## [ENTRIES SUPPLIED]
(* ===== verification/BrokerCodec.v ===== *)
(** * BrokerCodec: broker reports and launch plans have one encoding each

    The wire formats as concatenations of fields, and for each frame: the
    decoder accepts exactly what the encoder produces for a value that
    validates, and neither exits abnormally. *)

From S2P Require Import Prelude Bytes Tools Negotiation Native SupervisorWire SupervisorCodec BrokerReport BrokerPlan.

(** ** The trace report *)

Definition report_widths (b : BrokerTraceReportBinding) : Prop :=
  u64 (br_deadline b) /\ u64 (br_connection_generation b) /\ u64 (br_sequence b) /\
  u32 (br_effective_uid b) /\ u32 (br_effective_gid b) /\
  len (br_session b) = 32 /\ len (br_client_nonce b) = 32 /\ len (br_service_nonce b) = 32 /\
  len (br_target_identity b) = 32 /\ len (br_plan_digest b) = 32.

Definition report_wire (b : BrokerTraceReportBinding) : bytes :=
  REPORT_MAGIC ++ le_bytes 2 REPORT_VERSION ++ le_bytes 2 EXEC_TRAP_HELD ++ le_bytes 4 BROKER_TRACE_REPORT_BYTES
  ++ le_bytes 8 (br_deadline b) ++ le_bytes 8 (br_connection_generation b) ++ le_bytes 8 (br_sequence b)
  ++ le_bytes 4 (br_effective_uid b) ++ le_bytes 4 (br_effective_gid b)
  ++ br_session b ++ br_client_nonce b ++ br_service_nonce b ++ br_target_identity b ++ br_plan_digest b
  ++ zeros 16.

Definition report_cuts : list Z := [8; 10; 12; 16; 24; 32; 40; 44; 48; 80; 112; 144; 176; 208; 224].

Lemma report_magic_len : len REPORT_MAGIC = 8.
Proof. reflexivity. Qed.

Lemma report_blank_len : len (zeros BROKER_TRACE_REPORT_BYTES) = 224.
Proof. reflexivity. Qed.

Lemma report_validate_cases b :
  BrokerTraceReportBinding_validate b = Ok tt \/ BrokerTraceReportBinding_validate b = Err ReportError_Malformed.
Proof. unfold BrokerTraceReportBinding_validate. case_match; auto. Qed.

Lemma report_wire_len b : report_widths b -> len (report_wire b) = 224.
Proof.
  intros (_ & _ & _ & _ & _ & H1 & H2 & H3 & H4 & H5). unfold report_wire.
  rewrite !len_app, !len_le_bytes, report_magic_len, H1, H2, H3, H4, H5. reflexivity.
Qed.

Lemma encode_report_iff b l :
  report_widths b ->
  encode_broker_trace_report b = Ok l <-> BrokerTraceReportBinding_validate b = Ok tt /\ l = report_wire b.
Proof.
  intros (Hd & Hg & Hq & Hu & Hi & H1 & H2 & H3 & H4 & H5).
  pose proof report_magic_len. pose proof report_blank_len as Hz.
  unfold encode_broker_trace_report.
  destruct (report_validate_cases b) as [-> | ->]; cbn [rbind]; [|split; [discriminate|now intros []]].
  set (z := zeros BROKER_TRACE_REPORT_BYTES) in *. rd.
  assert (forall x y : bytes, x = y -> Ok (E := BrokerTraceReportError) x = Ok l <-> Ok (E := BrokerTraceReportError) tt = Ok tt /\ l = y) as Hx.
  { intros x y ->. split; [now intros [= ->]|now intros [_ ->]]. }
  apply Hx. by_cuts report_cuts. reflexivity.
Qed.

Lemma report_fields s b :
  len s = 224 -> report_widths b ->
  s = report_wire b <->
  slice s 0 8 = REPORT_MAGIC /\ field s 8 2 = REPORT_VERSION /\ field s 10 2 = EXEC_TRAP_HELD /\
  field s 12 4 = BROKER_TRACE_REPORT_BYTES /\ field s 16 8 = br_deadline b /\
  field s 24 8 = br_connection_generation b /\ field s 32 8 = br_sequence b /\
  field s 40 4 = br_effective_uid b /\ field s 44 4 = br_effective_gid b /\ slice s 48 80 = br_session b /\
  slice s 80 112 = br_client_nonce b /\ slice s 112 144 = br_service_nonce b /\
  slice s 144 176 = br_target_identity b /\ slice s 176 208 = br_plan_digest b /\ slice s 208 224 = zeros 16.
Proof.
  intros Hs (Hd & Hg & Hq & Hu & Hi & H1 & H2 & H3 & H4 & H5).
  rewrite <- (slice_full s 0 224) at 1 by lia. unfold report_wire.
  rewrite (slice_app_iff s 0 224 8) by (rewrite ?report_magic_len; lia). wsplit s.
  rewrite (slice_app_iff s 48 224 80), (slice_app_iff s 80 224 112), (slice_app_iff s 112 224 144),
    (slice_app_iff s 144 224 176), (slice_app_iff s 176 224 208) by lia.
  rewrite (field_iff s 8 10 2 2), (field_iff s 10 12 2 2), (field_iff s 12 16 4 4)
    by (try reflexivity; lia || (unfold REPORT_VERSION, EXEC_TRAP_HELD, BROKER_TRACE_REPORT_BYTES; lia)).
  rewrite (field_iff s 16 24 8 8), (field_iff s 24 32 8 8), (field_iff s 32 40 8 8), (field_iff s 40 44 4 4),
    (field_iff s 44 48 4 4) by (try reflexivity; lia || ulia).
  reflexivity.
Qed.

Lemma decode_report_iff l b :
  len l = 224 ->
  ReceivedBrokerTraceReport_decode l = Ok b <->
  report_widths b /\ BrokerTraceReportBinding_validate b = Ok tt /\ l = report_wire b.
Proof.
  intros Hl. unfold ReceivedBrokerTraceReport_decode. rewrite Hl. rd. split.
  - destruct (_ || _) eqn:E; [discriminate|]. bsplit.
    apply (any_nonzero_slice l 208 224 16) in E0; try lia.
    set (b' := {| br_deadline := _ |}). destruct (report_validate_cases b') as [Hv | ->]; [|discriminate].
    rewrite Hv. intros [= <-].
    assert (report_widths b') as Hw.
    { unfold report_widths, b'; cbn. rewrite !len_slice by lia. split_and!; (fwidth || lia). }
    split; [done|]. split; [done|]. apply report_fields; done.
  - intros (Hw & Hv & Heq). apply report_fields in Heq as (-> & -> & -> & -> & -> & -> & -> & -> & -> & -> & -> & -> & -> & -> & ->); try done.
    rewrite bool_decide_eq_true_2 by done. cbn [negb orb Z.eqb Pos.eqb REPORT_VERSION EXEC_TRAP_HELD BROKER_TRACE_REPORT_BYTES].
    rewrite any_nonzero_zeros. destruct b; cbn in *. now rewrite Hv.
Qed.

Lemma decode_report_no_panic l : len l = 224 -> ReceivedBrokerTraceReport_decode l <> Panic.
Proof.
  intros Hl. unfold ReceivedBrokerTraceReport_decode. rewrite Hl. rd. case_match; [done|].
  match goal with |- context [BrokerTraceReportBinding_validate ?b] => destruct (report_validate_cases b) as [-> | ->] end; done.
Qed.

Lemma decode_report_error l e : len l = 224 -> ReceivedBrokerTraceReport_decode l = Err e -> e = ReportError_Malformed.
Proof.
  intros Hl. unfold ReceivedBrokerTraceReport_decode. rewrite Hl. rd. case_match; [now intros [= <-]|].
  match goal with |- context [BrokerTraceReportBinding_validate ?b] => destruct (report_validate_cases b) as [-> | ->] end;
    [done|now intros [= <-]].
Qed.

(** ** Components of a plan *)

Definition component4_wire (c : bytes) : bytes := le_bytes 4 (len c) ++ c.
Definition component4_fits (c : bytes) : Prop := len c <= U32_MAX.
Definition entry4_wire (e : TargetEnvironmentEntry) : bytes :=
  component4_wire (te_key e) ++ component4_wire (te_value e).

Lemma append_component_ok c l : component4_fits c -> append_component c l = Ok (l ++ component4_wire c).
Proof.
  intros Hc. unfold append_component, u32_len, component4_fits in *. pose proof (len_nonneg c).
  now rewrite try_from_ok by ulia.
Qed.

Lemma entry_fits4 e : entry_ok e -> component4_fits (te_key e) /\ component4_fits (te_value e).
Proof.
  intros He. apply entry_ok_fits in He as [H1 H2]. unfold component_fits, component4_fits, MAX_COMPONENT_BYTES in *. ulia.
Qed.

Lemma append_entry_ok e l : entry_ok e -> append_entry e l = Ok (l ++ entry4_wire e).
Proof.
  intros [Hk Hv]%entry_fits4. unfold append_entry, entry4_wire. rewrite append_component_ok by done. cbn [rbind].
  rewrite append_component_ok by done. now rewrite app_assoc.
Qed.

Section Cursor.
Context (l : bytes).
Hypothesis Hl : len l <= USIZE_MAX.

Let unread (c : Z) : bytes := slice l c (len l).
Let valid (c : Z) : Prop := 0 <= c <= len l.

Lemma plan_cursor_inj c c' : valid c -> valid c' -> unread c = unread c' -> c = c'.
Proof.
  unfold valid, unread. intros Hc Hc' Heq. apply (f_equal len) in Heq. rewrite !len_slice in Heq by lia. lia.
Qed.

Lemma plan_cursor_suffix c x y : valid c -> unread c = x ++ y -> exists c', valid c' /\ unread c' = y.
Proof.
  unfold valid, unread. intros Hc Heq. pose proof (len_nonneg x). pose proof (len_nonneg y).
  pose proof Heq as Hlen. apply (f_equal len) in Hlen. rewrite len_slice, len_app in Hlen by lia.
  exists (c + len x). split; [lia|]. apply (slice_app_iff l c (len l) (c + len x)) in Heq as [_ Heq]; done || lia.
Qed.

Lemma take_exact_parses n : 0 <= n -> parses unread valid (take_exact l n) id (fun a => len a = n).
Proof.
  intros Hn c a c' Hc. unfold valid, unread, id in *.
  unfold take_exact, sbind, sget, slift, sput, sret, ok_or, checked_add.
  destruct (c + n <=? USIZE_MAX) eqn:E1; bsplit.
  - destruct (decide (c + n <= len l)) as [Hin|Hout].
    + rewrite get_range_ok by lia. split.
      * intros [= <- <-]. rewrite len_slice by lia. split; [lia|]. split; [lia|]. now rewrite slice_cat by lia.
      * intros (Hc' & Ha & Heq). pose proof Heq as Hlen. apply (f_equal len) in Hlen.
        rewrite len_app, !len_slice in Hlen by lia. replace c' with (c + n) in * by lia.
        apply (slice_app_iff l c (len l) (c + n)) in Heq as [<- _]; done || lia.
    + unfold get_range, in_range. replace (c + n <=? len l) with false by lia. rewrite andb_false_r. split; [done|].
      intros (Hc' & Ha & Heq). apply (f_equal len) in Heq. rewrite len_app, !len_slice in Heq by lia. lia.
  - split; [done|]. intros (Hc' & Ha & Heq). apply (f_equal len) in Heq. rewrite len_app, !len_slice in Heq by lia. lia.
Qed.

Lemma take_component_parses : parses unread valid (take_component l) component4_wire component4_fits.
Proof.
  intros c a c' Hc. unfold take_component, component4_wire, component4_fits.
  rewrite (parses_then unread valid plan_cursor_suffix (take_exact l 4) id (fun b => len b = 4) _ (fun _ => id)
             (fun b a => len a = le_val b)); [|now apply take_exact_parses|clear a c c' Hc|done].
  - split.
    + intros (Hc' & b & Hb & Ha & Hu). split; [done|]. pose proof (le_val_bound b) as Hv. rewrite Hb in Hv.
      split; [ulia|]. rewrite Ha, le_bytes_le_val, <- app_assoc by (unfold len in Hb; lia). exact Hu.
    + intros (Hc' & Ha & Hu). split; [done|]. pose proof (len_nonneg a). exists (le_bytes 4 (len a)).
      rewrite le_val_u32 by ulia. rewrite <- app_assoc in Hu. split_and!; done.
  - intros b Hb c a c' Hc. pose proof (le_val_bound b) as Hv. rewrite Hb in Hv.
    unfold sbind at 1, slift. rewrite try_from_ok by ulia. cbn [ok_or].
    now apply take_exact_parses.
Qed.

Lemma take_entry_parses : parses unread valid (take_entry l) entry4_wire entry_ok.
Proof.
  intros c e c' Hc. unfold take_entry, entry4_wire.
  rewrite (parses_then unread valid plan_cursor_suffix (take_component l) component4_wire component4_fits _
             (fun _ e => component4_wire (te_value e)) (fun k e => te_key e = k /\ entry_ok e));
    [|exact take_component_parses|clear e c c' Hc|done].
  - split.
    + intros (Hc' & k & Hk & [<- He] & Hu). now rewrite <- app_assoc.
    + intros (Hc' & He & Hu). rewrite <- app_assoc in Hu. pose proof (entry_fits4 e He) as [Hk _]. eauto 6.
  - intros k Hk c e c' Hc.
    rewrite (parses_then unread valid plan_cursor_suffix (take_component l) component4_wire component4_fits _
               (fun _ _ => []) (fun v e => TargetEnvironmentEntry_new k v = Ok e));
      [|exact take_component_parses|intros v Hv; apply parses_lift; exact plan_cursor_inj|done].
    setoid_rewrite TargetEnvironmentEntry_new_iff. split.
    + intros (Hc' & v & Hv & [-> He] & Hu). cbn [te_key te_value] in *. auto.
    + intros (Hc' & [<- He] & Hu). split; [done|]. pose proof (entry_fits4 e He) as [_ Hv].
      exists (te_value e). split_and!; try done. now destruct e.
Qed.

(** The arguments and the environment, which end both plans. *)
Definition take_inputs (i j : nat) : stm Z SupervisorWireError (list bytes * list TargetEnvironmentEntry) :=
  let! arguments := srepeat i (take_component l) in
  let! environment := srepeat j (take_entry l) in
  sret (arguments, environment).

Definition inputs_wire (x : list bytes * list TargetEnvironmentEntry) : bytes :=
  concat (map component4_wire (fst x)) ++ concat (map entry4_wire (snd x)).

## [WORK TO COMPLETE]
Please, from the entries above, set down exactly the lines from the one containing "Lemma plan_cursor_suffix c" through the one containing "by lia. split.", and only those.

## [SOLUTION TO THIS TASK]
Lemma plan_cursor_suffix c x y : valid c -> unread c = x ++ y -> exists c', valid c' /\ unread c' = y.
Proof.
  unfold valid, unread. intros Hc Heq. pose proof (len_nonneg x). pose proof (len_nonneg y).
  pose proof Heq as Hlen. apply (f_equal len) in Hlen. rewrite len_slice, len_app in Hlen by lia.
  exists (c + len x). split; [lia|]. apply (slice_app_iff l c (len l) (c + len x)) in Heq as [_ Heq]; done || lia.
Qed.

Lemma take_exact_parses n : 0 <= n -> parses unread valid (take_exact l n) id (fun a => len a = n).
Proof.
  intros Hn c a c' Hc. unfold valid, unread, id in *.
  unfold take_exact, sbind, sget, slift, sput, sret, ok_or, checked_add.
  destruct (c + n <=? USIZE_MAX) eqn:E1; bsplit.
  - destruct (decide (c + n <= len l)) as [Hin|Hout].
    + rewrite get_range_ok by lia. split.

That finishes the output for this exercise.